Born in Abbeyleix, county Queen's (now Laois), Ireland, on February 8, 1833, Launt Thompson immigrated with his widowed mother to Albany, New York, in 1847 during the potato famine. (2) The fourteen-year-old was hired as an office boy by Dr. James H. Armsby (1809-1875), a surgeon at the Albany Hospital and professor at Albany Medical College. Thompson's constant practice of sketching prompted the doctor to introduce him to the landscape painter William Hart (1823-1894), who gave the boy drawings to copy. A local woman, Caroline Reed (1820-1914), provided him with books on art and literature. In 1849 Palmer saw Thompson's anatomical drawings and put him to work carving and finishing marble portrait reliefs, busts, and statues in his new sculpture studio at the corner of Columbia Place and Eagle Street in Albany.
In the mid-nineteenth century, Albany supported a vital arts community and was home to the painters Asa Weston Twitchell, William and James Hart, George Henry Boughton, and Homer Dodge Martin, among others. Moreover, many artists from New York City and New England used Albany as a base for their sketching trips in the Hudson River valley, the Catskills, and the Adirondacks.

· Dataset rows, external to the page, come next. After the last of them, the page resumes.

(** A stale handle is rejected: once a buffer has been handed out again its
    generation has moved, and READ, WRITE and RECYCLE requests that still carry
    another generation are answered STALE_GENERATION and change nothing. *)
Theorem stale_generation_rejected env n s b g off m data L :
  mock_reach env n s -> Z.of_nat n < 2 ^ 63 -> b ∈ be_buffers s ->
  0 <= g < 2 ^ 64 -> g <> mb_generation b -> 0 <= off < 2 ^ 32 -> 0 <= m < 2 ^ 32 ->
  len data < 2 ^ 32 ->
  let stale := buffer_with_generation g b in
  exec L s OP_READ_BUFFER (read_req stale off m) = Val (inr STATUS_STALE_GENERATION, s) /\
  exec L s OP_WRITE_BUFFER (write_req stale off data) = Val (inr STATUS_STALE_GENERATION, s) /\
  exec L s OP_RECYCLE_BUFFER (bytes_of (mk_RecycleBufferPayload (mb_pool_id b) (mb_id b) g))
    = Val (inr STATUS_STALE_GENERATION, s).
Proof.
  intros Hr Hn Hb Hg Hne Ho Hm Hd stale. destruct (reach_inv _ _ _ Hr Hn) as (Hok & Hln & _).
  assert (live s) as Hl by done. destruct (buffer_live_ok s b Hl Hb) as (Hid & _).
  destruct (find_buffer_live s b Hl Hb) as (bi & Hbi & Hb').
  destruct (contents_slot s b Hl Hb) as (pi & p & Hpi & Hp & [Hpid _] & Epid & _).
  assert ((mb_generation b =? g) = false) as Eg by (apply Z.eqb_neq; done).
  assert (pod_ok (mk_ReadBufferPayload (mb_id b) g off m) = true /\
          pod_ok (mk_WriteBufferPayload (mb_id b) g off (len data)) = true /\
          pod_ok (mk_RecycleBufferPayload (mb_pool_id b) (mb_id b) g) = true) as (P1 & P2 & P3).
  { rewrite <- Epid. unfold u64_range in *.
    split_and!; pod_ok_split;
      first [apply (uint_ok_spec 8); assumption|apply (uint_ok_spec 4); cbn; lia]. }
  split_and!.
  - apply (exec_spec _ _ _ _ (mock_read_buffer (read_req stale off m)));
      [unfold mock_arms; set_solver|].
    unfold mock_read_buffer, read_req. rewrite <- (app_nil_r (bytes_of _)).
    cbn [mb_id mb_generation stale buffer_with_generation].
    rewrite read_pod_bytes_of by done.
    do 5 hgo. cbn [rbp_buffer_id rbp_generation]. rewrite Hbi. hgo. rewrite Hb'. do 2 hgo.
    rewrite Eg. by do 2 hgo.
  - apply (exec_spec _ _ _ _ (mock_write_buffer (write_req stale off data)));
      [unfold mock_arms; set_solver|].
    unfold mock_write_buffer, write_req. 
    cbn [mb_id mb_generation stale buffer_with_generation].
    rewrite read_pod_bytes_of by done.
    do 5 hgo. cbn [wbp_buffer_id wbp_generation]. rewrite Hbi. hgo. rewrite Hb'. do 2 hgo.
    rewrite Eg. by do 2 hgo.
  - set (req := mk_RecycleBufferPayload _ _ _) in *.
    apply (exec_spec _ _ _ _ (mock_recycle_buffer (bytes_of req))); [unfold mock_arms; set_solver|].
    unfold mock_recycle_buffer. rewrite <- (app_nil_r (bytes_of _)).
    rewrite read_pod_bytes_of by done.
    do 5 hgo. cbn [rcp_pool_id rcp_buffer_id rcp_generation]. subst req. cbn [rcp_pool_id rcp_buffer_id rcp_generation].
    rewrite Hpi. do 2 hgo. rewrite Hbi. do 2 hgo. rewrite Hb'. do 2 hgo. rewrite Hp. hgo. rewrite Epid, Z.eqb_refl. do 3 hgo.
    rewrite Eg. by do 2 hgo.
Qed.
(* ===== verification/LinkMock.v ===== *)
(** * Guest buffers over the mock worker

    The guest's [write_buffer] and [read_buffer] cut a transfer into requests of at
    most 1 MiB; here they run over the connection of [Link] against the mock
    backend, with the worker's real transport capacity. *)

From S2P Require Import Prelude Wire Protocol Layout Backend Stub Server Transport Link.
From S2P Require Import Mock MockInv MockProps.
From stdpp Require Import strings.

Set Default Goal Selector "!".
Open Scope Z_scope.

Section guest.
Context `{Profile} (env wenv : environ).
Implicit Types (t : transport (link MockBackend)) (s : MockBackend).
#[local] Instance mock_net : Net (link MockBackend) := link_net VTF_TRANSPORT_STORAGE_CAPACITY wenv.
Abbreviation cap := (Z.to_nat VTF_TRANSPORT_STORAGE_CAPACITY).

(** The mock's answer to a guest's request is the one of [exec]. *)
Lemma respond_exec s op rid pl bs s' :
  exec cap s op pl = Val (inl bs, s') ->
  exists h buf', respond s (replicate cap Byte.x00) (request_header op rid pl, pl) = Some (s', buf', (h, bs)) /\
    mh_status h = STATUS_OK.
Proof.
  unfold exec, respond. cbn [fst snd].
  change (dispatch H (request_header op rid pl) pl) with (dispatch H (client_header op pl) pl).
  destruct (dispatch _ _ _ _) as [[[n|] s1]|]; [| |done]; intros E.
  - cbn [result_of fmap option_fmap option_map] in E. case_if_in E; simplify_eq. zbool.
    do 2 eexists. by split.
  - by simplify_eq/=.
Qed.

Lemma mock_call s op pl rid t buf bs s' :
  mock_ok s -> 0 <= op < 2 ^ 16 -> 0 <= rid < 2 ^ 64 - 1 -> length buf = cap ->
  len pl <= VTF_TRANSPORT_STORAGE_CAPACITY -> exec cap s op pl = Val (inl bs, s') ->
  exists buf', length buf' = cap /\
    send_request_bytes env op pl (online t rid s buf) = Val (inl bs, online t (rid + 1) s' buf').
Proof.
  intros Hok Hop Hid Hbuf Hpl He. destruct (respond_exec s op rid pl bs s' He) as (h & buf0 & Hr & Hst).
  pose proof (respond_pure s buf (replicate cap Byte.x00) (request_header op rid pl, pl) Hok) as Hp.
  rewrite Hr in Hp. destruct Hp as (_ & buf' & Hl' & Hr'); [apply request_header_ok; lia|by rewrite length_replicate|].
  pose proof (send_respond VTF_TRANSPORT_STORAGE_CAPACITY env wenv op pl t rid s buf
    ltac:(cbv; split; congruence) Hop Hid Hpl Hok Hbuf) as Hs. rewrite Hr' in Hs.
  destruct Hs as (Hb' & _ & Hs). exists buf'. split; [done|].
  unfold mock_net. rewrite Hs. unfold call_result. by rewrite Hst.
Qed.

(** What holds while the guest writes [bytes] to lease [b]: the first [off] bytes
    have arrived, and no other lease changed. *)
Definition writing t rid s b bytes (off : Z) (t' : transport (link MockBackend)) : Prop :=
  exists rid' s' buf', t' = online t rid' s' buf' /\ rid <= rid' <= rid + off /\
    length buf' = cap /\ live s' /\ be_buffers s' = be_buffers s /\
    contents s' b = write_at 0 (take (Z.to_nat off) bytes) (contents s b) /\
    forall b2, b2 ∈ be_buffers s -> slot_key b2 <> slot_key b -> contents s' b2 = contents s b2.

Lemma writing_step t rid s b bytes off n t1 :
  live s -> b ∈ be_buffers s -> mb_state b = BUFFER_STATE_GUEST_WRITABLE ->
  len bytes <= mb_total_size b -> 0 <= rid -> rid + len bytes < 2 ^ 64 - 1 ->
  0 <= off -> 0 < n <= WRITE_BUFFER_CHUNK_BYTES -> off + n <= len bytes ->
  writing t rid s b bytes off t1 ->
  exists r t2, send_request_bytes env OP_WRITE_BUFFER
    (bytes_of (mk_WriteBufferPayload (mb_id b) (mb_generation b) (wrap 32 off) (wrap 32 n)) ++
     slice (Z.to_nat off) (Z.to_nat n) bytes) t1 = Val (inl r, t2) /\
    writing t rid s b bytes (off + n) t2.
Proof.
  intros Hl Hb Hst Hsz Hr0 Hr1 Ho Hn Hon (rid' & s1 & buf1 & -> & Hr & Hbuf & Hl1 & Ebs & Ec & Hoth).
  pose proof (total_size_range s b Hl Hb) as Hts. rewrite <- Ebs in Hb.
  unfold wrap. rewrite !Z.mod_small by lia. unfold WRITE_BUFFER_CHUNK_BYTES in Hn.
  set (data := slice (Z.to_nat off) (Z.to_nat n) bytes).
  assert (len data = n) as Hd by (unfold data; rewrite length_slice; lia).
  destruct (write_spec s1 b off data cap Hl1 Hb Hst Ho ltac:(lia))
    as (s2 & He & Hl2 & Ebs2 & _ & Ec2 & Hoth2).
  unfold write_req in He. rewrite Hd in He.
  destruct (lease_request_ok s1 b off n Hl1 Hb Ho ltac:(lia) ltac:(lia)) as (_ & Hok & _).
  destruct (mock_call s1 OP_WRITE_BUFFER (bytes_of (mk_WriteBufferPayload (mb_id b)
    (mb_generation b) off n) ++ data) rid' t buf1 [] s2 (proj1 Hl1) ltac:(done) ltac:(lia) Hbuf)
    as (buf2 & Hbuf2 & Hs); [|exact He|].
  { rewrite length_app, length_bytes_of by done. change (size_of WriteBufferPayload) with 24%nat.
    unfold VTF_TRANSPORT_STORAGE_CAPACITY. lia. }
  exists [], (online t (rid' + 1) s2 buf2). split; [done|].
  exists (rid' + 1), s2, buf2. split_and!; [done|lia|lia|done|done|congruence| |].
  - rewrite Ec2, Ec.
    assert (length (take (Z.to_nat off) bytes) = Z.to_nat off) as Ht by (rewrite length_take; lia).
    pose proof (write_at_app 0 (take (Z.to_nat off) bytes) data (contents s b)) as Hwa.
    rewrite Ht in Hwa. rewrite Nat.add_0_l in Hwa. rewrite Hwa.
    + f_equal. unfold data, slice. rewrite take_take_drop. f_equal. lia.
    + rewrite Ebs in Hb. destruct (contents_slot s b Hl Hb) as (_ & _ & _ & _ & _ & _ & _ & _ & _ & Hcl).
      lia.
  - intros b2 Hb2 Hne. rewrite Hoth2; [by apply Hoth|congruence|done].
Qed.

Definition reading t rid s (off : Z) (t' : transport (link MockBackend)) : Prop :=
  exists rid' buf', t' = online t rid' s buf' /\ rid <= rid' <= rid + off /\ length buf' = cap.

Lemma reading_step t rid s b total off n t1 :
  live s -> b ∈ be_buffers s -> mb_state b <> BUFFER_STATE_RECYCLED ->
  total <= mb_total_size b -> 0 <= rid -> rid + total < 2 ^ 64 - 1 ->
  0 <= off -> 0 < n <= WRITE_BUFFER_CHUNK_BYTES -> off + n <= total ->
  reading t rid s off t1 ->
  exists hdr t2, send_request_dynamic env OP_READ_BUFFER
    (mk_ReadBufferPayload (mb_id b) (mb_generation b) (wrap 32 off) (wrap 32 n)) t1 =
    Val (inl (hdr ++ slice (Z.to_nat off) (Z.to_nat n) (contents s b)), t2) /\
    length hdr = size_of ReadBufferReply /\ reading t rid s (off + n) t2.
Proof.
  intros Hl Hb Hst Hsz Hr0 Hr1 Ho Hn Hon (rid' & buf1 & -> & Hr & Hbuf).
  pose proof (total_size_range s b Hl Hb) as Hts. unfold WRITE_BUFFER_CHUNK_BYTES in Hn.
  unfold wrap. rewrite !Z.mod_small by lia.
  destruct (lease_request_ok s b off n Hl Hb Ho ltac:(lia) ltac:(lia)) as (Hok & _ & Hrok).
  pose proof (read_spec s b off n cap Hl Hb Hst Ho ltac:(lia) ltac:(lia)) as He.
  destruct (mock_call s OP_READ_BUFFER (read_req b off n) rid' t buf1
    (read_reply b off n ++ slice (Z.to_nat off) (Z.to_nat n) (contents s b)) s (proj1 Hl)
    ltac:(done) ltac:(lia) Hbuf) as (buf2 & Hbuf2 & Hs).
  - unfold read_req. rewrite length_bytes_of by done. done.
  - apply He. change (size_of ReadBufferReply) with 24%nat. unfold VTF_TRANSPORT_STORAGE_CAPACITY. lia.
  - exists (read_reply b off n), (online t (rid' + 1) s buf2). split; [exact Hs|].
    split; [by apply length_bytes_of|]. exists (rid' + 1), buf2. split_and!; [done|lia|lia|done].
Qed.

(** C24: buffers survive the wire.  For a guest-writable lease of a reachable mock
    worker, the guest's [write_buffer] of any number of bytes up to the lease's size
    succeeds, and [read_buffer] then returns exactly those bytes, although both
    travel in 1 MiB chunks; the other leases keep their contents, and the
    connection stays usable. *)
Theorem guest_write_read_roundtrip e n s b bytes t rid buf :
  mock_reach e n s -> Z.of_nat n < 2 ^ 63 -> b ∈ be_buffers s ->
  mb_state b = BUFFER_STATE_GUEST_WRITABLE -> len bytes <= mb_total_size b ->
  0 <= rid -> rid + 2 * len bytes < 2 ^ 64 - 1 ->
  length buf = Z.to_nat VTF_TRANSPORT_STORAGE_CAPACITY ->
  exists s' rid1 rid2 buf1 buf2,
    write_buffer env (mb_id b) (mb_generation b) bytes (online t rid s buf) =
      Val (inl tt, online t rid1 s' buf1) /\
    read_buffer env (mb_id b) (mb_generation b) (len bytes) (online t rid1 s' buf1) =
      Val (inl bytes, online t rid2 s' buf2) /\
    forall b2, b2 ∈ be_buffers s -> slot_key b2 <> slot_key b -> contents s' b2 = contents s b2.
Proof.
  intros Hre Hn Hb Hst Hsz Hr0 Hr1 Hbuf. destruct (reach_inv _ _ _ Hre Hn) as (Hok & Hln & _).
  assert (live s) as Hl by done.
  destruct (write_loop_spec env (writing t rid s b bytes) (mb_id b) (mb_generation b) bytes
    (fun off n t1 H1 H2 H3 => writing_step t rid s b bytes off n t1 Hl Hb Hst Hsz Hr0 ltac:(lia) H1 H2 H3)
    (S (length bytes)) 0 (online t rid s buf)) as (t1 & Hw & Hi); [lia|lia| |].
  { exists rid, s, buf. split_and!; try done; lia. }
  destruct Hi as (rid1 & s1 & buf1 & -> & Hrid1 & Hbuf1 & Hl1 & Ebs & Ec & Hoth).
  rewrite Nat2Z.id, take_ge in Ec by done.
  assert (length bytes <= length (contents s1 b))%nat as Hlen.
  { destruct (contents_slot s1 b Hl1) as (_ & _ & _ & _ & _ & _ & _ & _ & _ & Hcl); [congruence|]. lia. }
  destruct (read_loop_spec (reading t rid1 s1) (fun offset chunk_len =>
       send_request_dynamic env OP_READ_BUFFER
         (mk_ReadBufferPayload (mb_id b) (mb_generation b) (wrap 32 offset) (wrap 32 chunk_len)))
    (size_of ReadBufferReply) (len bytes) (contents s1 b) ltac:(lia)
    (fun off n t1 H1 H2 H3 => reading_step t rid1 s1 b (len bytes) off n t1 Hl1 ltac:(congruence)
       ltac:(rewrite Hst; done) Hsz ltac:(lia) ltac:(lia) H1 H2 H3)
    (S (Z.to_nat (len bytes))) 0 [] (online t rid1 s1 buf1)) as (t2 & Hrd & Hi2); [lia|lia| |].
  { exists rid1, buf1. split_and!; try done; lia. }
  destruct Hi2 as (rid2 & buf2 & -> & _). exists s1, rid1, rid2, buf1, buf2. split_and!; [exact Hw| |done].
  unfold read_buffer. rewrite Hrd. do 3 f_equal. rewrite Z.sub_0_r, Nat2Z.id, Ec. apply take_write_at_0.
Qed.
End guest.

Lemma guest_write_read_roundtrip_witness :
  exists s' rid1 rid2 buf1 buf2,
    let net := mock_net (H:=debug_build) no_env in
    @write_buffer _ net debug_build tcp_env (mb_id (demo_lease 1)) (mb_generation (demo_lease 1))
      [Byte.x0a; Byte.x0b; Byte.x0c]
      (online (unconnected 0) 1 demo_state (replicate (Z.to_nat VTF_TRANSPORT_STORAGE_CAPACITY) Byte.x00)) =
      Val (inl tt, online (unconnected 0) rid1 s' buf1) /\
    @read_buffer _ net debug_build tcp_env (mb_id (demo_lease 1)) (mb_generation (demo_lease 1)) 3
      (online (unconnected 0) rid1 s' buf1) =
      Val (inl [Byte.x0a; Byte.x0b; Byte.x0c], online (unconnected 0) rid2 s' buf2).
Proof.
  destruct (guest_write_read_roundtrip (H:=debug_build) tcp_env no_env demo_env 5 demo_state
    (demo_lease 1) [Byte.x0a; Byte.x0b; Byte.x0c] (unconnected 0) 1
    (replicate (Z.to_nat VTF_TRANSPORT_STORAGE_CAPACITY) Byte.x00) demo_reach ltac:(lia)
    (demo_lease_in 1 ltac:(lia)) ltac:(vm_compute; reflexivity) ltac:(vm_compute; congruence)
    ltac:(lia) ltac:(simpl; lia) (length_replicate _ _))
    as (s' & rid1 & rid2 & buf1 & buf2 & Hw & Hr & _).
  exists s', rid1, rid2, buf1, buf2. split; [exact Hw|exact Hr].
Defined.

Palmer and his studio were at the center of much of this activity. For example, Palmer served as an agent for the Crayon, one of the first American art journals, published in New York City between 1855 and 186l. (3) Copies were delivered to Annesley's art store on Broadway in Albany, where artists and patrons gathered to discuss the latest developments in art. Palmer also organized local exhibitions, and it is likely that Thompson showed his earliest work in Albany. (4)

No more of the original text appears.